■ ASSIGNMENT ■
Only one stretch of the data is wanted: the line containing "S) (xs : list X)", the line containing "[float.__pow__] returns, which", and every line between them, copied exactly.

■ PROVIDED INFORMATION ■
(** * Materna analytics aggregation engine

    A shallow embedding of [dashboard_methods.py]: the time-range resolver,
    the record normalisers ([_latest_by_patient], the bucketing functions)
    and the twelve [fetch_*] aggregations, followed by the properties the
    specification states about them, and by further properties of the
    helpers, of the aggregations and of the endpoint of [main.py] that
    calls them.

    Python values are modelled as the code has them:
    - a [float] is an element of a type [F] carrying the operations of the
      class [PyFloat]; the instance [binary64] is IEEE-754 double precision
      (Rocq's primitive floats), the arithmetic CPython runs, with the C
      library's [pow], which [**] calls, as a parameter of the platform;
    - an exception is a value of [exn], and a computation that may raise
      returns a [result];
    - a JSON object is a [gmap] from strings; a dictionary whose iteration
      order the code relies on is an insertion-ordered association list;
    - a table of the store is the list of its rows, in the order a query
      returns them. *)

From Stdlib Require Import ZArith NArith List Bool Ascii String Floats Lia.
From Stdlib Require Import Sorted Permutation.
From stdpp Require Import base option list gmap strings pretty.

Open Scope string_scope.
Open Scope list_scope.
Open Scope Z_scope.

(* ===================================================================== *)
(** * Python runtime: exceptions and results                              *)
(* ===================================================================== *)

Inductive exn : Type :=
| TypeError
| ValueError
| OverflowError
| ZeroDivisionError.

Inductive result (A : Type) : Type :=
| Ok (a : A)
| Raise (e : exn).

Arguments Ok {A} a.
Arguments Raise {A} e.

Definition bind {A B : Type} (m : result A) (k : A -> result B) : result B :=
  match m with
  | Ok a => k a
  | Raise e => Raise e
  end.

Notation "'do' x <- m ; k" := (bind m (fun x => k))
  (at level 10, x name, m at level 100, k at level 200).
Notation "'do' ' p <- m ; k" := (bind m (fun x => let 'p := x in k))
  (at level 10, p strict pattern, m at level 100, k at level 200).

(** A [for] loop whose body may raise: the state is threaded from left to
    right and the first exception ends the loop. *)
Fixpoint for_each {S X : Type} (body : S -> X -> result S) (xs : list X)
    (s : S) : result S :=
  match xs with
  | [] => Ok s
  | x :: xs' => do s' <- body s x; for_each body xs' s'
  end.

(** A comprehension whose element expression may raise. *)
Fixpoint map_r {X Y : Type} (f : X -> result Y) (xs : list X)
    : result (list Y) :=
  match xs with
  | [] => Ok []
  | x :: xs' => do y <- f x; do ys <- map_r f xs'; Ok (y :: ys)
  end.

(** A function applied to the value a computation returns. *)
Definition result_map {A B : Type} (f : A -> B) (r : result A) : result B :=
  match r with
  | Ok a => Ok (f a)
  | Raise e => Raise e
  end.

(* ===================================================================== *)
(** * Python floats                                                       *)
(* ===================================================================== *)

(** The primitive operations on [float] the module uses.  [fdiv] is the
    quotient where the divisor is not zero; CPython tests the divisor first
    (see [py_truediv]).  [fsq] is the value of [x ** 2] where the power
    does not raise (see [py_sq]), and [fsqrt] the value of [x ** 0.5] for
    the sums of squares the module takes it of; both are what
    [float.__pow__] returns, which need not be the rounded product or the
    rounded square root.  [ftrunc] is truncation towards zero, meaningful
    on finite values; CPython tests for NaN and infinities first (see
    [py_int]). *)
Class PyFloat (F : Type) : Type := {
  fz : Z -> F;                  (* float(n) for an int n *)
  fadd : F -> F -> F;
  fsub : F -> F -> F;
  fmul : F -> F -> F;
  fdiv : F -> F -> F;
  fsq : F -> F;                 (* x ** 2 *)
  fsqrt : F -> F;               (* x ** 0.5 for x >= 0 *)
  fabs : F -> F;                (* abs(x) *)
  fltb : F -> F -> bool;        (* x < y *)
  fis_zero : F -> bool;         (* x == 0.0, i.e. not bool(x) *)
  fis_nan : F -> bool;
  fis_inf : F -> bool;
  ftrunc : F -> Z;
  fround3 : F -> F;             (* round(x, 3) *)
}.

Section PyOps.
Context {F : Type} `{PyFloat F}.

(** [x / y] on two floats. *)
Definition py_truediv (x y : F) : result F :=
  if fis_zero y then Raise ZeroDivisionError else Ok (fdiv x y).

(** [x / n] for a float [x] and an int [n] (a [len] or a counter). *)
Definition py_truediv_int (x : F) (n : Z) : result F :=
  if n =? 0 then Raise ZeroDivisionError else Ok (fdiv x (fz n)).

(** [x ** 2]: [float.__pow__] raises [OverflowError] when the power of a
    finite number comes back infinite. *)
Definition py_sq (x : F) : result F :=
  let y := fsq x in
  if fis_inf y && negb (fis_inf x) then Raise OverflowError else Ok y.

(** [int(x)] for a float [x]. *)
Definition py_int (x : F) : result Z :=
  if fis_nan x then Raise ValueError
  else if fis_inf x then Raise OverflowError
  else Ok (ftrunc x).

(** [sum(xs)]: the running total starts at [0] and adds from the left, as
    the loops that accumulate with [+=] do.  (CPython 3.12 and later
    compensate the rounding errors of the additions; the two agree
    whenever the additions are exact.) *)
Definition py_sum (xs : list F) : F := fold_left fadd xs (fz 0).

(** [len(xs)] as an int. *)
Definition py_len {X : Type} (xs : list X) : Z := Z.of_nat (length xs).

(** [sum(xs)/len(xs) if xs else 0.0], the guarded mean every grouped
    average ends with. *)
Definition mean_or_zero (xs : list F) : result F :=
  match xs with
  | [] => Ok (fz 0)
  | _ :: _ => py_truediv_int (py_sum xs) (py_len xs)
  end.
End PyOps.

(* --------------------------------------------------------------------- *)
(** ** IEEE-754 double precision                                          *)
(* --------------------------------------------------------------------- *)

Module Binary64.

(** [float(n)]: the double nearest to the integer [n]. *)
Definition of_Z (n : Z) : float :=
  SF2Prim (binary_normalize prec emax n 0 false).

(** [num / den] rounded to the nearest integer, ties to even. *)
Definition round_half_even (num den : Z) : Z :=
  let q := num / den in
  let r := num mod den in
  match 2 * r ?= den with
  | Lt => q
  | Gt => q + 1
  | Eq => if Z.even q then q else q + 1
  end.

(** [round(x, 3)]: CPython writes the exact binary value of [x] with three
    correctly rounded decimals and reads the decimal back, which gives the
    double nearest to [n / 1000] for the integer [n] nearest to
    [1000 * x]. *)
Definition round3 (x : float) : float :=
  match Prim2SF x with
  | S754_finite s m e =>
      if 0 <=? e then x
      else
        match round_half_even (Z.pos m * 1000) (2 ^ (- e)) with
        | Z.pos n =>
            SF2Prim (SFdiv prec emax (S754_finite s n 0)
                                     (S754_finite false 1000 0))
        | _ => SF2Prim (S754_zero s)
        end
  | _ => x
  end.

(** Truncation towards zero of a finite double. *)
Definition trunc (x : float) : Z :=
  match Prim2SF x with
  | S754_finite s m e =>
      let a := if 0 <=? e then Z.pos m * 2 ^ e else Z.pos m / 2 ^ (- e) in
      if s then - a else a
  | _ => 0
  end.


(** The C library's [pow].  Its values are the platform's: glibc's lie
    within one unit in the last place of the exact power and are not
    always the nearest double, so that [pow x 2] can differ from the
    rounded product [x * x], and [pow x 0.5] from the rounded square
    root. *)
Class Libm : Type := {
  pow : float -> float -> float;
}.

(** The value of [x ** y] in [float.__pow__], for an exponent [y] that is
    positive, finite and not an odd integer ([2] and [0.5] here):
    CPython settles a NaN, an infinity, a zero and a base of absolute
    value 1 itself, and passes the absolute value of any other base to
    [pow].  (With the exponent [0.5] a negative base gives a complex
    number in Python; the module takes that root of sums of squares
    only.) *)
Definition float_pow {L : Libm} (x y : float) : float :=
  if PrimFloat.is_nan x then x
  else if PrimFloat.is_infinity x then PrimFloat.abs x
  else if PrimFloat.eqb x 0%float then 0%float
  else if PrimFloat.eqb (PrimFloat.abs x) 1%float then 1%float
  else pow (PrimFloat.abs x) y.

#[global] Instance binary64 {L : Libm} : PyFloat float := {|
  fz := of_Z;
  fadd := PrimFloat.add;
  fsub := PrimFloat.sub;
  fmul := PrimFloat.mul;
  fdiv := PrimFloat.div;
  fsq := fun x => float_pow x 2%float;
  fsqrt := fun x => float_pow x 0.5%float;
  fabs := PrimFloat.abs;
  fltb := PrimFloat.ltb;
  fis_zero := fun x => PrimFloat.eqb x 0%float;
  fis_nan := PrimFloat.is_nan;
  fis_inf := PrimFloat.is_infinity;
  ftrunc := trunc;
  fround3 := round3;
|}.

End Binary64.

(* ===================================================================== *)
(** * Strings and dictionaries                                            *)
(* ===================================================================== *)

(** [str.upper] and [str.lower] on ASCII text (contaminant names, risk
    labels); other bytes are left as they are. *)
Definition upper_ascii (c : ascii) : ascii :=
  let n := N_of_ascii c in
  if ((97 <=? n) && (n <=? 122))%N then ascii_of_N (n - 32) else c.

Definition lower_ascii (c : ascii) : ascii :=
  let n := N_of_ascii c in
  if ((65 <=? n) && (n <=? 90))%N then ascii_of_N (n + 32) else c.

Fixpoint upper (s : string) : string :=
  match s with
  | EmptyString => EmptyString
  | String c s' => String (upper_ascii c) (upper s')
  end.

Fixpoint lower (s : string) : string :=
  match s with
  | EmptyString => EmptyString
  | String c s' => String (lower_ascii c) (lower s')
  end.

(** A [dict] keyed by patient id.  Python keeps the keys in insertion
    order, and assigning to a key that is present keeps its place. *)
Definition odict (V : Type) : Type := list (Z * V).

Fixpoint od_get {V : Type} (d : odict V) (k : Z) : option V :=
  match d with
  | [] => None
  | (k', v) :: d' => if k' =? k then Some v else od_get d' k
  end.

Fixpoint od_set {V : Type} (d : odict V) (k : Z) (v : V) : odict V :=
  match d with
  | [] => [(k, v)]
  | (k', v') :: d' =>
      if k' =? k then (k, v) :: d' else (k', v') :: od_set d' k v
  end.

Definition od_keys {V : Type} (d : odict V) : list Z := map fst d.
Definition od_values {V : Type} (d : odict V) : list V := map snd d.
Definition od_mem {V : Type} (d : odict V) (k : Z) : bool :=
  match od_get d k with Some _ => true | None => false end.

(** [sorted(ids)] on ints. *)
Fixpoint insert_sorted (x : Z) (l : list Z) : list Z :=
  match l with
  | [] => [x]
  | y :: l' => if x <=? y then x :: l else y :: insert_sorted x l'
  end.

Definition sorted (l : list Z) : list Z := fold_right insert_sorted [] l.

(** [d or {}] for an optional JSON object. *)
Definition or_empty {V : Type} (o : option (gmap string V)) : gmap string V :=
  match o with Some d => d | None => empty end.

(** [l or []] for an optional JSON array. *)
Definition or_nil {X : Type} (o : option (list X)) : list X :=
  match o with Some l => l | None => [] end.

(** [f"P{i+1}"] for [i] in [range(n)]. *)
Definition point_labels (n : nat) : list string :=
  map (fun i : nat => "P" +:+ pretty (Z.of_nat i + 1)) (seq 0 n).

■ TASK ANSWER ■
Fixpoint for_each {S X : Type} (body : S -> X -> result S) (xs : list X)
    (s : S) : result S :=
  match xs with
  | [] => Ok s
  | x :: xs' => do s' <- body s x; for_each body xs' s'
  end.

(** A comprehension whose element expression may raise. *)
Fixpoint map_r {X Y : Type} (f : X -> result Y) (xs : list X)
    : result (list Y) :=
  match xs with
  | [] => Ok []
  | x :: xs' => do y <- f x; do ys <- map_r f xs'; Ok (y :: ys)
  end.

(** A function applied to the value a computation returns. *)
Definition result_map {A B : Type} (f : A -> B) (r : result A) : result B :=
  match r with
  | Ok a => Ok (f a)
  | Raise e => Raise e
  end.

(* ===================================================================== *)
(** * Python floats                                                       *)
(* ===================================================================== *)

(** The primitive operations on [float] the module uses.  [fdiv] is the
    quotient where the divisor is not zero; CPython tests the divisor first
    (see [py_truediv]).  [fsq] is the value of [x ** 2] where the power
    does not raise (see [py_sq]), and [fsqrt] the value of [x ** 0.5] for
    the sums of squares the module takes it of; both are what
    [float.__pow__] returns, which need not be the rounded product or the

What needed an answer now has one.